На второй станок устанавливали поковку такого вала. Потом в течение недели делали пробные проходы. Ещё через две недели вал заблестел на всю длину. Установили три люнета21 и к концу моей практики начали сверлить отверстие.

На продольно-строгáльном станке (ход стола 25 метров) выполняли заказ Англии — стендовые плиты для испытания электромашин, генераторов большой мощности. Много интересного ещё я там увидел.

Практика была трёхмесячная. Было время погулять по городу и окрестностям. Мимо общежития ходил трамвай в зону отдыха — Бугринскую рощу на берегу Оби. Там был городской пляж, лодочная станция. Вода всё лето холоднющая. В роще росли огромные берёзы и лиственницы. Купались, вернее окунались, всего два раза. Вода настолько холодная, что ломило всё тело. Раза два катались на лодке. В выходные дни людей было много. Работали выездные буфеты, магазины, тир, пункты проката.
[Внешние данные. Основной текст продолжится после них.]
(** The evaluation, the lookup, and the evaluation after it. *)
Definition evaluate_proposal (cfg : PolicyConfig.t) (env : Env.t) (mempool_tx : option Z) (propose : TemplatePropose.t)
    : EvalResult.t * option SecondChanceOutcome :=
  let eval := match Env.view env with
              | Some (snap, _) => evaluate_dynamic_phase2 propose cfg (Some snap) mempool_tx (Env.now_ms env)
              | None => evaluate_dynamic propose cfg mempool_tx (Env.now_ms env)
              end in
  let second_chance :=
    run_second_chance (H1 := Env.node env) (Env.second_chance env) (Env.timed_out env) (EvalResult.phase2 eval)
      (TemplatePropose.block_height propose) (PolicyMempool.tolerance_pct (PolicyConfig.mempool cfg)) in
  (apply_second_chance eval second_chance, second_chance).

Definition eval_accepted (eval : EvalResult.t) : bool :=
  match EvalResult.reason eval with None => true | Some _ => false end.

Definition verdict_for (cfg : PolicyConfig.t) (eval : EvalResult.t) (propose : TemplatePropose.t) : TemplateVerdict.t :=
  TemplateVerdict.mk PROTOCOL_VERSION (TemplatePropose.id propose) (eval_accepted eval)
    (EvalResult.reason eval) (EvalResult.detail eval) (Some (policy_context cfg eval)).

Definition or_else {A} (a b : option A) : option A := match a with Some _ => a | None => b end.

Definition record_of (log_id : Z) (env : Env.t) (mempool_tx : option Z) (eval : EvalResult.t)
    (second_chance : option SecondChanceOutcome) (propose : TemplatePropose.t) : LoggedVerdict.t :=
  let code := VerdictReason_as_str <$> EvalResult.reason eval in
  LoggedVerdict.mk log_id (TemplatePropose.id propose) (TemplatePropose.block_height propose)
    (TemplatePropose.total_fees propose) (TemplatePropose.tx_count propose) (eval_accepted eval)
    (or_else (or_else code (EvalResult.detail eval)) (Some "ok")) code (EvalResult.detail eval)
    (Env.timestamp env) (EvalResult.min_avg_fee_used eval) (FeeTier_as_str (EvalResult.fee_tier eval))
    (match mempool_tx with Some _ => "measured" | None => "fallback" end) (compute_avg_fee_sats_per_tx propose)
    (or_else (TemplatePropose.template_weight propose) (TemplatePropose.observed_weight propose))
    (TemplatePropose.total_sigops propose) (TemplatePropose.coinbase_sigops propose)
    (TemplatePropose.created_at_unix_ms propose)
    ((fun w => VerdictReason_as_str (w_reason w)) <$> EvalResult.warnings eval)
    (MempoolAdjudicationRecord.from_outcome <$> second_chance).

(** The verdict and record of a proposal that meets a poisoned policy lock. *)
Definition poisoned_verdict (propose : TemplatePropose.t) : TemplateVerdict.t :=
  TemplateVerdict.mk PROTOCOL_VERSION (TemplatePropose.id propose) false (Some PolicyLoadError)
    (Some "policy lock poisoned") None.
Definition poisoned_record (log_id : Z) (env : Env.t) (propose : TemplatePropose.t) : LoggedVerdict.t :=
  let code := Some (VerdictReason_as_str PolicyLoadError) in
  LoggedVerdict.mk log_id (TemplatePropose.id propose) (TemplatePropose.block_height propose)
    (TemplatePropose.total_fees propose) (TemplatePropose.tx_count propose) false code code
    (Some "policy lock poisoned") (Env.timestamp env) 0 "unknown" "fallback" 0 None None None None [] None.

(** The record goes into the log in memory and to the pool that writes the file. *)
Definition record_verdict (v : LoggedVerdict.t) (m : Metrics.t) (sv : Service.t) : Service.t :=
  Service.mk (push_verdict max_log v (Service.verdict_log sv)) (wrapping_add 64 (Service.next_log_id sv) 1) m
    (Service.last_mempool_ok sv) (Service.to_disk sv ++ [v]).

Definition bool_str (b : bool) : string := if b then "true" else "false".

(** A proposal, from the mempool count to the reply. The first component is whether the loop goes
    on. *)
Definition on_proposal (env : Env.t) (propose : TemplatePropose.t) (sv : Service.t) (p : Peer.t)
    : bool * Service.t * Peer.t :=
  let mempool_tx := match Env.fetched env with Some r => r | None => None end in
  let sv := match mempool_tx with
            | Some _ => Service.mk (Service.verdict_log sv) (Service.next_log_id sv) (Service.metrics sv)
                          (Env.unix_now env) (Service.to_disk sv)
            | None => sv
            end in
  let log_id := Service.next_log_id sv in
  match Env.policy env with
  | None =>
      let logged := poisoned_record log_id env propose in
      let m := Metrics.count_verdict "false" (unwrap_or (LoggedVerdict.reason_code logged) "unknown")
                 (Service.metrics sv) in
      let sv := record_verdict logged m sv in
      match reply_json (Peer.uses_envelope p) (poisoned_verdict propose) with
      | Some j => let '(ok, p) := send env j p in (ok, sv, p)
      | None => (true, sv, p)
      end
  | Some cfg =>
      let '(eval, second_chance) := evaluate_proposal cfg env mempool_tx propose in
      let logged := record_of log_id env mempool_tx eval second_chance propose in
      let m := Metrics.count_phase2 (Env.view env) (EvalResult.phase2 eval) second_chance (Service.metrics sv) in
      let m := Metrics.count_verdict (bool_str (eval_accepted eval))
                 (unwrap_or (LoggedVerdict.reason_code logged) "ok") m in
      let m := Metrics.count_skipped (EvalResult.shield_skipped eval) m in
      let sv := record_verdict logged m sv in
      match reply_json (Peer.uses_envelope p) (verdict_for cfg eval propose) with
      | Some j => let '(ok, p) := send env j p in (ok, sv, p)
      | None => (false, sv, p)
      end
  end.

Definition on_line (env : Env.t) (line : bytes) (sv : Service.t) (p : Peer.t) : bool * Service.t * Peer.t :=
  let '(r, u) := parse_request (trim_str line) (Peer.uses_envelope p) in
  let p := Peer.set_envelope u p in
  match r with
  | Proposal propose => on_proposal env propose sv p
  | Beat => let '(ok, p) := on_heartbeat env p in (ok, sv, p)
  | Ignored => (true, sv, p)
  end.

(** How a connection stands: open and waiting with what is buffered, or closed. *)
Inductive standing : Type := Open (refills : list refill) (avail : bytes) | Closed.

(** [handle_tcp_connection]; line [i] meets [env i]. *)
Fixpoint handle_tcp_connection (fuel : nat) (env : nat -> Env.t) (i : nat) (refills : list refill) (avail : bytes)
    (sv : Service.t) (p : Peer.t) : standing * Service.t * Peer.t :=
  match fuel with
  | O => (Open refills avail, sv, p)
  | S fuel =>
      match Lines.read_bounded_line MAX_INTERNAL_LINE_BYTES refills avail with
      | (Lines.Line line, refills, avail) =>
          match on_line (env i) line sv p with
          | (true, sv, p) => handle_tcp_connection fuel env (S i) refills avail sv p
          | (false, sv, p) => (Closed, sv, p)
          end
      | (Lines.Waiting, refills, avail) => (Open refills avail, sv, p)
      | (_, _, _) => (Closed, sv, p)
      end
  end.
End Loop.

(** * Properties *)

(** ** Admission *)

Section SlotFacts.
Context {Ip : Type} `{Countable Ip}.
Import Slots.
Implicit Types s : Slots.t Ip.

Record slots_ok (mc mpi : Z) s : Prop := {
  sl_config : PerIp.max_per_ip (per_ip s) = mpi;
  sl_lock : PerIp.poisoned (per_ip s) = false;
  sl_ids : NoDup (Admission.id <$> live s);
  sl_counts : counts_ok mpi (PerIp.counts (per_ip s)) (live s);
  sl_per_ip : mpi <> 0 -> forall a, live_from a (live s) <= mpi;
  sl_permits : permits s = mc - lenZ (live s);
  sl_max : lenZ (live s) <= mc;
  sl_gauge : connections_active s = lenZ (live s) }.

Lemma slots_accept mc mpi i a s : 0 <= mpi < 2 ^ 32 -> i ∉ Admission.id <$> live s ->
  slots_ok mc mpi s -> slots_ok mc mpi (accept i a s).
Proof.
  intros Hmpi Hi [Hc Hl Hid Hcnt Hper Hperm Hmax Hg]. unfold accept. case_if; z_bool; [by split|].
  pose proof (try_accept_spec mpi a (per_ip s) (live s) Hmpi Hc Hl Hcnt) as Ht.
  destruct (PerIp.try_accept a (per_ip s)) as [[|] t']; destruct Ht as (Hm' & Hp' & Ht); [|subst t'; by split].
  destruct Ht as [Hcnt' Hlt].
  assert (lenZ (Admission.Conn i a false :: live s) = lenZ (live s) + 1) by (unfold lenZ; cbn [length]; lia).
  split; cbn [permits per_ip live connections_active]; try done; try lia.
  - rewrite fmap_cons. by constructor.
  - intros Hn b. rewrite live_from_cons. cbn [Admission.ip]. specialize (Hper Hn b). specialize (Hlt Hn).
    case_decide; [subst|]; lia.
Qed.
Решили поехать в хорошую погоду на рейсовом автобусе в Академгородок. Ехать минут сорок. Вдоль дороги мощные леса: сосна, ель, пѝхта, лиственница. Проезжали плотину Братской ГЭС, каскад шлюзов. Грандиозное зрелище! В Академгородок въезд транспорта запрещён. Одна дорога, короткая и узкая, вела к торговому центру. Всё остальное — пешеходные дорожки. У всех строений не больше двух этажей. Всё вписано в ландшафт сосновой рощи. Перепады грунта, деревья — всё сохранено в естественном виде. Недалеко от центра берег водохранилища. Противоположного берега не видно. На берег вели тропинки через дикий лес. Впечатление от Академгородка было сильным.